Climate change: Pacific Ocean acidity dissolving shells of key species
By Paul Rogers
In a troubling new discovery, scientists studying ocean waters off California, Oregon and Washington have found the first evidence that increasing acidity in the ocean is dissolving the shells of a key species of tiny sea creature at the base of the food chain.
The animals, a type of free-floating marine snail known as pteropods, are an important food source for salmon, herring, mackerel and other fish in the Pacific Ocean.
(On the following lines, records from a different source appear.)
(** * SkewT-React: the geometry engine of the SkewT-logP diagram

    A shallow embedding of the TypeScript sources
    - [src/utils/conversions.ts]     (module [Conversions]),
    - [src/utils/windBarbs.ts]       (module [WindBarbs]),
    - [src/utils/drawFunctions.ts]   (module [DrawFunctions]),
    - [src/components/SkewT.tsx]     (module [SkewT]),
    - [src/constants.ts], [src/types.ts],
    over a model of the JavaScript values they compute with (module [JS])
    and of the d3 functions they call (module [D3]).

    JavaScript numbers are IEEE-754 binary64 values: they are modelled by
    Rocq's primitive floats, so every arithmetic step rounds as it does in
    the browser.  The SVG elements a function appends are modelled by the
    list of elements it produces, attributes kept as structured values. *)

From Stdlib Require Import ZArith List String Ascii Bool Floats Lia.
From Stdlib Require Import DecimalString.
From Stdlib Require DecimalPos DecimalZ.
From Equations Require Import Equations.
Import ListNotations.

Set Warnings "-inexact-float".

Open Scope string_scope.
Open Scope float_scope.

(** ** JavaScript values *)

Module JS.

Definition number := float.

(** Reading a property of [undefined] throws a [TypeError]; a handler
    that can throw returns a [result]. *)
Inductive result (A : Type) : Type :=
| Ok (a : A)
| TypeError.
Arguments Ok {A} a.
Arguments TypeError {A}.

Definition bind {A B} (r : result A) (k : A -> result B) : result B :=
  match r with
  | Ok a => k a
  | TypeError => TypeError
  end.

(** [a[i]]: the element at index [i], [undefined] ([None]) out of range. *)
Definition index {A} (a : list A) (i : Z) : option A :=
  if (i <? 0)%Z then None else nth_error a (Z.to_nat i).

(** An optional numeric field holds a number or is absent ([undefined],
    [null]); [typeof v === 'number' && p v]. *)
Definition isNumberAnd (o : option number) (p : number -> bool) : bool :=
  match o with
  | Some v => p v
  | None => false
  end.

Definition isNaN (v : number) : bool := is_nan v.

(** The integer part of a finite number, rounded towards minus infinity. *)
Definition floorZ (v : number) : option Z :=
  match Prim2SF v with
  | S754_zero _ => Some 0%Z
  | S754_finite s m e => Some (Z.shiftl (if s then Z.neg m else Z.pos m) e)
  | _ => None
  end.

Definition ofZ (z : Z) : number :=
  match z with
  | Z0 => 0
  | Zpos _ => of_uint63 (Uint63.of_Z z)
  | Zneg p => - of_uint63 (Uint63.of_Z (Zpos p))
  end.

(** From 2^52 on every binary64 value is an integer. *)
Definition two52 : number := 4503599627370496.

Definition Math_abs (v : number) : number := abs v.

Definition Math_floor (v : number) : number :=
  if abs v <? two52 then
    if v =? 0 then v
    else match floorZ v with
         | Some z => ofZ z
         | None => v
         end
  else v.

Definition Math_ceil (v : number) : number := - Math_floor (- v).

(** [Math.round]: the nearest integer, a tie going towards plus infinity;
    a result of zero keeps the sign of the argument. *)
Definition Math_round (v : number) : number :=
  if abs v <? two52 then
    if v =? 0 then v
    else
      let r := Math_floor v in
      let n := if 0.5 <=? v - r then r + 1 else r in
      if (n =? 0) && (v <? 0) then -0 else n
  else v.

(** [Math.max] of two arguments: [NaN] if either is, and [+0] above [-0]. *)
Definition Math_max (a b : number) : number :=
  if is_nan a || is_nan b then nan
  else if a <? b then b
  else if b <? a then a
  else if get_sign a then b else a.

(** [v | 0]: ToInt32. *)
Definition toInt32 (v : number) : Z :=
  match Prim2SF v with
  | S754_finite s m e =>
      let t := Z.shiftl (Z.pos m) e in
      let u := ((if s then (- t) else t) mod 4294967296)%Z in
      if (u <? 2147483648)%Z then u else (u - 4294967296)%Z
  | _ => 0%Z
  end.

(** [Some z] when [v] is the integer [z] and [|z| <= 2^53]: the integers
    whose decimal digits are the digits [ToString] prints. *)
Definition integerValue (v : number) : option Z :=
  match floorZ v with
  | Some z =>
      if (ofZ z =? v) && (Z.abs z <=? 9007199254740992)%Z then Some z else None
  | None => None
  end.

(** The decimal digits of an integer, with its sign. *)
Definition decimal (z : Z) : string := NilZero.string_of_int (Z.to_int z).

(** [ToString] of a number, for [NaN], the infinities and the integers up
    to 2^53 in magnitude.  [None] stands for the decimal form of any other
    number (a fraction, or a larger magnitude), which is not modelled: such
    a form contains a [.] or an [e], or has more than sixteen digits. *)
Definition numberToString (v : number) : option string :=
  if is_nan v then Some "NaN"
  else if v =? infinity then Some "Infinity"
  else if v =? neg_infinity then Some "-Infinity"
  else match integerValue v with
       | Some z => Some (NilZero.string_of_int (Z.to_int z))
       | None => None
       end.

(** [s + v] for a string [s] and a number [v]. *)
Definition concatNumber (s : string) (v : number) : option string :=
  option_map (fun t => s ++ t) (numberToString v).

Section Loops.

Context {St : Type}.

(** [for (let i = i0; i < n; i++) body]; [None] when the loop is still
    running after [fuel] iterations. *)
Fixpoint for_lt (fuel : nat) (i n : number) (body : St -> St) (s : St)
  : option St :=
  if i <? n then
    match fuel with
    | O => None
    | S fuel' => for_lt fuel' (i + 1) n body (body s)
    end
  else Some s.

(** The number of iterations a bound [n] allows when it is finite. *)
Definition tripCount (n : number) : nat :=
  match floorZ (Math_ceil n) with
  | Some z => Z.to_nat z
  | None => 0
  end.

(** [for (let i = 0; i < n; i++) body]; [None] when it does not end. *)
Definition forLoop (n : number) (body : St -> St) (s : St) : option St :=
  for_lt (tripCount n) 0 n body s.

End Loops.

(** [l.forEach(f)] for a callback that may not end. *)
Fixpoint forEach {A B} (f : A -> option B) (l : list A) : option (list B) :=
  match l with
  | [] => Some []
  | a :: l' =>
      match f a with
      | None => None
      | Some b => option_map (cons b) (forEach f l')
      end
  end.

End JS.

Import JS.

(** ** The engine's transcendental functions

    ECMAScript leaves [Math.log], [Math.exp] and [Math.pow] "implementation
    approximated" apart from their values at the edges of their domains.
    The drawing functions below take them as parameters; [Engine] is one
    implementation (series evaluated in binary64), used to evaluate the
    functions on concrete frames. *)

Module Engine.

Definition ln2 : number := 0.6931471805599453.

(** [1/k + z2/(k+2) + z2^2/(k+4) + ...], [n+1] terms. *)
Fixpoint atanh_sum (n : nat) (k z2 : number) : number :=
  match n with
  | O => 1 / k
  | S n' => 1 / k + z2 * atanh_sum n' (k + 2) z2
  end.

Definition log (v : number) : number :=
  if is_nan v || (v <? 0) then nan
  else if v =? 0 then neg_infinity
  else if v =? infinity then infinity
  else
    let (m, e) := Z.frexp v in
    let (m, e) := if m <? 0.7071067811865476 then (m * 2, (e - 1)%Z) else (m, e) in
    let z := (m - 1) / (m + 1) in
    2 * z * atanh_sum 16 1 (z * z) + ofZ e * ln2.

(** [1 + r/i * (1 + r/(i+1) * (1 + ...))], the exponential series. *)
Fixpoint exp_sum (n : nat) (i r : number) : number :=
  match n with
  | O => 1
  | S n' => 1 + r / i * exp_sum n' (i + 1) r
  end.

Definition exp (v : number) : number :=
  if is_nan v then nan
  else if 710 <? v then infinity
  else if v <? -746 then 0
  else
    let k := Math_round (v / ln2) in
    let r := v - k * ln2 in
    match floorZ k with
    | Some z => Z.ldexp (exp_sum 22 1 r) z
    | None => nan
    end.

Definition isOddInteger (v : number) : bool :=
  match integerValue v with
  | Some z => Z.odd z
  | None => false
  end.

Definition isInteger (v : number) : bool :=
  is_finite v && (Math_floor v =? v).

(** [Math.pow]: the cases ECMAScript fixes, then [exp (e * log b)]. *)
Definition pow (b e : number) : number :=
  if is_nan e then nan
  else if e =? 0 then 1
  else if is_nan b then nan
  else if e =? infinity then
    (if 1 <? abs b then infinity else if abs b =? 1 then nan else 0)
  else if e =? neg_infinity then
    (if 1 <? abs b then 0 else if abs b =? 1 then nan else infinity)
  else if b =? infinity then (if 0 <? e then infinity else 0)
  else if b =? neg_infinity then
    (if 0 <? e then (if isOddInteger e then neg_infinity else infinity)
     else (if isOddInteger e then -0 else 0))
  else if b =? 0 then
    (if get_sign b then
       (if 0 <? e then (if isOddInteger e then -0 else 0)
        else (if isOddInteger e then neg_infinity else infinity))
     else (if 0 <? e then 0 else infinity))
  else if b <? 0 then
    (if isInteger e then
       (if isOddInteger e then - exp (e * log (- b)) else exp (e * log (- b)))
     else nan)
  else exp (e * log b).

End Engine.

(** ** The d3 functions the sources call (d3 v7) *)

Module D3.

(** [d3.range(start, stop, step)]: [n = max(0, ceil((stop - start) / step)) | 0]
    values [start + i * step]. *)
Definition range (start stop step : number) : list number :=
  let n := toInt32 (Math_max 0 (Math_ceil ((stop - start) / step))) in
  map (fun i => start + ofZ (Z.of_nat i) * step) (seq 0 (Z.to_nat n)).

Section Bisector.

Context {A : Type} (f : A -> number).

(** The search loop of [bisector(f).left]: [mid = (lo + hi) >>> 1] (the
    indices are non-negative and below 2^31), [lo = mid + 1] when
    [ascending(f(a[mid]), x) < 0], that is when [f(a[mid]) < x], and
    [hi = mid] otherwise, while [lo < hi]. *)
Equations? bisect_loop (a : list A) (x : number) (lo hi : Z) : result Z
  by wf (Z.to_nat (hi - lo)) lt :=
  bisect_loop a x lo hi with Z_lt_dec lo hi := {
    | right _ => Ok lo
    | left _ with index a ((lo + hi) / 2) := {
        | None => TypeError
        | Some d =>
            if f d <? x
            then bisect_loop a x ((lo + hi) / 2 + 1)%Z hi
            else bisect_loop a x lo ((lo + hi) / 2)%Z } }.
Proof.
  all: assert (lo <= (lo + hi) / 2 < hi)%Z
    by (split; [apply Z.div_le_lower_bound | apply Z.div_lt_upper_bound]; lia).
  all: lia.
Qed.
Those fish are eaten not only by millions of people every year, but also by a wide variety of other sea creatures, from whales to dolphins to sea lions.
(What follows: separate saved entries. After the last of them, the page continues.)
(** * WildlifeRecorder: the time-lapse camera of [main-raspbi.py]

    A shallow embedding of the class [TimeLapseCamera]: the timestamp
    codec, the session record kept in [log.txt], the project catalog under
    [projects/], the capture step, the display and the playback state
    machine, followed by the properties of the specification that were
    checked against them and by further properties of the code.

    Conventions.
    - Python [int] is [Z]; [//] and [%] with a positive literal divisor are
      [Z.div] and [Z.modulo] (both floor, as in Python).  Where the divisor
      is a variable, [Py.mod_] raises [ZeroDivisionError] at zero.
    - Python [str] is [string]; a character is a code point below 256.
      Integers print and parse at any length.
    - Values of [time.time()] are rationals ([Q]); every call of
      [time.time()] in the source is an explicit argument of the function
      that makes it.  The text form of a float ([str] and [float(...)]) is
      an interface, [FloatText].
    - An exception that the source does not catch is a [Raise] result.
    - Files: [log.txt] and the directory tree under [projects/] form the
      [world] that the methods read and write.  A path built with
      [os.path.join] is the pair of a project name and a file name. *)

From Stdlib Require Import ZArith QArith List String Ascii Bool Lia Lqa.
From Stdlib Require Import DecimalString DecimalZ.
Import ListNotations.

Local Open Scope string_scope.
Local Open Scope Z_scope.

(** ** Exceptions *)

Inductive exn : Type :=
| FileNotFoundError
| FileExistsError
| NotADirectoryError
| ValueError
| KeyError
| IndexError
| ZeroDivisionError.

Inductive result (A : Type) : Type :=
| Ok (a : A)
| Raise (e : exn).

Arguments Ok {A} a.
Arguments Raise {A} e.

Definition bind {A B : Type} (r : result A) (k : A -> result B) : result B :=
  match r with
  | Ok a => k a
  | Raise e => Raise e
  end.

Notation "x <- r ;; k" := (bind r (fun x => k))
  (at level 61, r at next level, right associativity).
Notation "' pat <- r ;; k" := (bind r (fun x => match x with pat => k end))
  (at level 61, pat pattern, r at next level, right associativity).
If the trend continues, climate change scientists say, it will imperil the ocean environment.
"These are alarm bells," said Nina Bednarsek, a scientist with the National Oceanic and Atmospheric Administration in Seattle who helped lead the research. "This study makes us understand that we have made an impact on the ocean environment to the extent where we can actually see the shells dissolving right now."
This isn't the first alarm to be sounded about acidic seawater threatening species that make up the base for the ocean's food chain.
Last year scientists made similar warnings about a small but very important cold water species named Krill. The Krill eat algae that live on the bottom surface of sea ice and since the amount of sea ice is diminishing so is the feeding ground for Krill.
Life in Antarctica Relies on Shrinking Supply of Krill
Less Ice Means Fewer Krill
Atkinson and his three co-authors had conducted the most comprehensive study yet of krill abundance and distribution in the Southern Ocean, gathering data from all the net samples they could find over the previous 80 years, a total of 12,000 summer net-hauls. This database showed that the southwest Atlantic sector of the Southern Ocean—the narrow, productive stretch between the Antarctic Peninsula and South Africa—contained more than half the krill in the Southern Ocean. It also indicated that krill stocks in this crucial sector had declined by 80 percent in the previous 30 years.
The study did not directly identify the cause of the decline, but it provided a hint: Summer krill densities in the southwest Atlantic correlate positively with sea-ice extent the previous winter.
Antarctic sea ice typically expands fivefold in the course of a year. At its winter maximum, it often covers eight million square miles, nearly twice the area of the Antarctic continent and eight percent of the entire Southern Hemisphere. This vast substrate of ice—or superstrate, actually, as it forms the frozen ceiling of the ocean—is colonized by ice algae, which green the brine channels in the ice and the undersides of drifting floes.
Krill, with rows of rakelike bristles at the tips of their thoracopods, scrape the algae from the ice and pass it on to their mandibles. The vast extent of these filmy krill pastures, their bioenergetic potential, and their crucial role in sustaining the Antarctic ecosystem through the winter months have only recently been incorporated in scientific models. This adjustment comes even as science has begun to quantify how rapidly, in response to climate change, the sea ice is diminishing at both poles, not only in extent but in duration.
"Krill are dependent on the sea ice in winter," Collins said. "The juvenile krill in particular feed under the sea ice, and some of the adult krill as well. Declines in sea ice associated with warming means less habitat for krill and, therefore, in the longer term, certainly less krill. I do think we're looking at that sort of thing potentially, in the middle to long term. I think Atkinson's work suggests that decline is already beginning to happen."

Krill
The ocean ecosystems are being altered by climate change threatening the collapse of the species that make the base of the food chain, raising the possibility that the oceans food chains will be disrupted in catastrophic ways. Millions of people depend on the roughly 160 million tons of fish caught this year worldwide.